Recent studies show routine follow-up HCT in many patients are not predictive of the need for neurosurgical intervention and this practice should be reserved for patients who demonstrate deterioration of neurologic exam.[6–9] Retrospective studies by Joseph et al have concluded that minor TIH patients have low risk of requiring neurosurgical intervention and, therefore, can be managed without neurosurgical consultation.[10,11] Multiple studies have examined the necessity of ICU admission for minor TIH. Patients with isolated traumatic subarachnoid hemorrhage have low rates of clinical and radiographic deterioration.[12–14] Other studies have suggested that patients with minor TIH largely do not receive critical care interventions and, therefore, do not benefit from ICU admission.[15,16] These are retrospective analyses with no universal definition of minor TIH. Hence, the question has come up about using ED observation units (EDOU) to monitor patients with minor TIH.[14,17]

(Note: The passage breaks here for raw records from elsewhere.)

(* ===== verification/Dir.v ===== *)
(** Directories and path names: the last two layers of fs.c.

    A directory entry is the 16 bytes of [struct dirent]; a path is the bytes of
    the string, a missing byte standing for the NUL; [name] is the caller's
    buffer of DIRSIZ bytes. *)

From S2P Require Import Prelude Params BlockDev Bio Log CString Fs.

(** ** Definitions *)

(** fs.c [namecmp] *)
Definition namecmp (s t : nat -> Z) : Z := Kstring.strncmp s t (Z.to_nat DIRSIZ).

(** [struct dirent] *)
Definition de_inum (de : list Z) : Z := get16 0 de.
Definition de_name (de : list Z) : nat -> Z := at_list (drop 2 de).
Definition mkdirent (inum : Z) (name : nat -> Z) : list Z :=
  le_bytes 2 (u16 inum) ++ Kstring.strncpy name DIRSIZ.

(** fs.c [skipelem] *)
Definition peek (p : list Z) : Z := at_list p 0.
Fixpoint skip_slashes (p : list Z) : list Z :=
  match p with
  | c :: p' => if c =? 47 then skip_slashes p' else p
  | [] => []
  end.
Fixpoint span_elem (p : list Z) : list Z * list Z :=
  match p with
  | c :: p' =>
      if negb (c =? 47) && negb (c =? 0) then let '(s, r) := span_elem p' in (c :: s, r)
      else ([], p)
  | [] => ([], [])
  end.
Definition skipelem (path name : list Z) : option (list Z * list Z) :=
  let path := skip_slashes path in
  if peek path =? 0 then None
  else
    let '(s, rest) := span_elem path in
    let len := Z.of_nat (length s) in
    let name := if DIRSIZ <=? len then splice 0 (take (Z.to_nat DIRSIZ) s) name
                else splice 0 (s ++ [0]) name in
    Some (skip_slashes rest, name).

Section with_device.
Context `{BlockDev} {E : Type} (devsw : Z -> devops (E := E)).
Abbreviation FS := (M (fsst E)).

(** fs.c [dirlookup]: the inode and the offset of the entry ([*poff]). *)
Definition dirlookup_at (dp : nat) (name : nat -> Z) (k : nat) : FS (option (nat * Z)) :=
  let off := Z.of_nat k * DIRENT_SIZE in
  '(r, de) <- readi devsw dp off DIRENT_SIZE ;;
  if negb (r =? DIRENT_SIZE) then panic "dirlink read"
  else if de_inum de =? 0 then ret None
  else if namecmp name (de_name de) =? 0 then
    i <- get_inode dp ;;
    ip <- iget (i_dev i) (de_inum de) ;;
    ret (Some (ip, off))
  else ret None.
Definition n_dirents (size : Z) : nat := Z.to_nat ((size + DIRENT_SIZE - 1) / DIRENT_SIZE).
Definition dirlookup (dp : nat) (name : nat -> Z) : FS (option (nat * Z)) :=
  i <- get_inode dp ;;
  if negb (i_type i =? T_DIR) then panic "dirlookup not DIR"
  else for_find (seq 0 (n_dirents (i_size i))) (dirlookup_at dp name).

(** fs.c [dirlink] *)
Definition dirlink_at (dp : nat) (k : nat) : FS (option Z) :=
  let off := Z.of_nat k * DIRENT_SIZE in
  '(r, de) <- readi devsw dp off DIRENT_SIZE ;;
  if negb (r =? DIRENT_SIZE) then panic "dirlink read"
  else if de_inum de =? 0 then ret (Some off)
  else ret None.
Definition dirlink (dp : nat) (name : nat -> Z) (inum : Z) : FS Z :=
  o <- dirlookup dp name ;;
  match o with
  | Some (ip, _) => iput ip ;; ret (-1)
  | None =>
      i <- get_inode dp ;;
      o <- for_find (seq 0 (n_dirents (i_size i))) (dirlink_at dp) ;;
      let off := match o with Some off => off | None => Z.of_nat (n_dirents (i_size i)) * DIRENT_SIZE end in
      r <- writei devsw dp (mkdirent inum name) off DIRENT_SIZE ;;
      if negb (r =? DIRENT_SIZE) then panic "dirlink" else ret 0
  end.

(** fs.c [namex]; [cwd] is [proc->cwd].  Every round consumes a byte of the
    path, so [S (length path)] rounds are enough. *)
Fixpoint namex_loop (fuel : nat) (ip : nat) (path : list Z) (parent : bool) (name : list Z) :
    FS (option nat * list Z) :=
  match fuel with
  | O => fault "namex: fuel"
  | S f =>
      match skipelem path name with
      | None =>
          if parent then iput ip ;; ret (None, name)
          else ret (Some ip, name)
      | Some (path, name) =>
          ilock ip ;;
          i <- get_inode ip ;;
          if negb (i_type i =? T_DIR) then
            iunlockput ip ;;
            ret (None, name)
          else if parent && (peek path =? 0) then
            iunlock ip ;;
            ret (Some ip, name)
          else
            o <- dirlookup ip (at_list name) ;;
            match o with
            | None => iunlockput ip ;; ret (None, name)
            | Some (next, _) => iunlockput ip ;; namex_loop f next path parent name
            end
      end
  end.
Definition namex (cwd : nat) (path : list Z) (parent : bool) (name : list Z) : FS (option nat * list Z) :=
  ip <- (if peek path =? 47 then iget ROOTDEV ROOTINO else idup cwd) ;;
  namex_loop (S (length path)) ip path parent name.

(** fs.c [namei] and [nameiparent] *)
Definition namei (cwd : nat) (path : list Z) : FS (option nat) :=
  '(ip, _) <- namex cwd path false (replicate (Z.to_nat DIRSIZ) 0) ;;
  ret ip.
Definition nameiparent (cwd : nat) (path name : list Z) : FS (option nat * list Z) :=
  namex cwd path true name.
End with_device.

In their 2015 validation of the Brian Injury Guideline (BIG) protocol, Joseph et al recommended up to 24-hour observation for patients with minor TIH without repeat HCT or neurosurgical consultation.[18] Minor TIH fits with other conditions commonly managed in the EDOU setting, as it is a single condition and patients can be managed in under 24 hours.[19] This allows the visits to be more focused, which leads to decreased length of stay (LOS) and decreased healthcare costs.[20–27] Randomized controlled trials (RCT) that have compared EDOU and inpatient care for conditions such as chest pain, asthma, atrial fibrillation, and transient ischemic attack have found EDOU care to be more efficient and cost effective.[28–36] Yun and colleagues have looked at managing patients with TIH in an EDOU setting where they performed a retrospective analysis of TIH patients before and after an EDOU protocol was implemented.[37] They reported that use of the protocol was associated with decreased need for admission and lower likelihood of worsening TIH on repeat CT. There was no difference in LOS in EDOU patients pre-protocol and during the protocol.

This study evaluates the outcomes of patients managed in the EDOU using an mTBI protocol based on BIG criteria.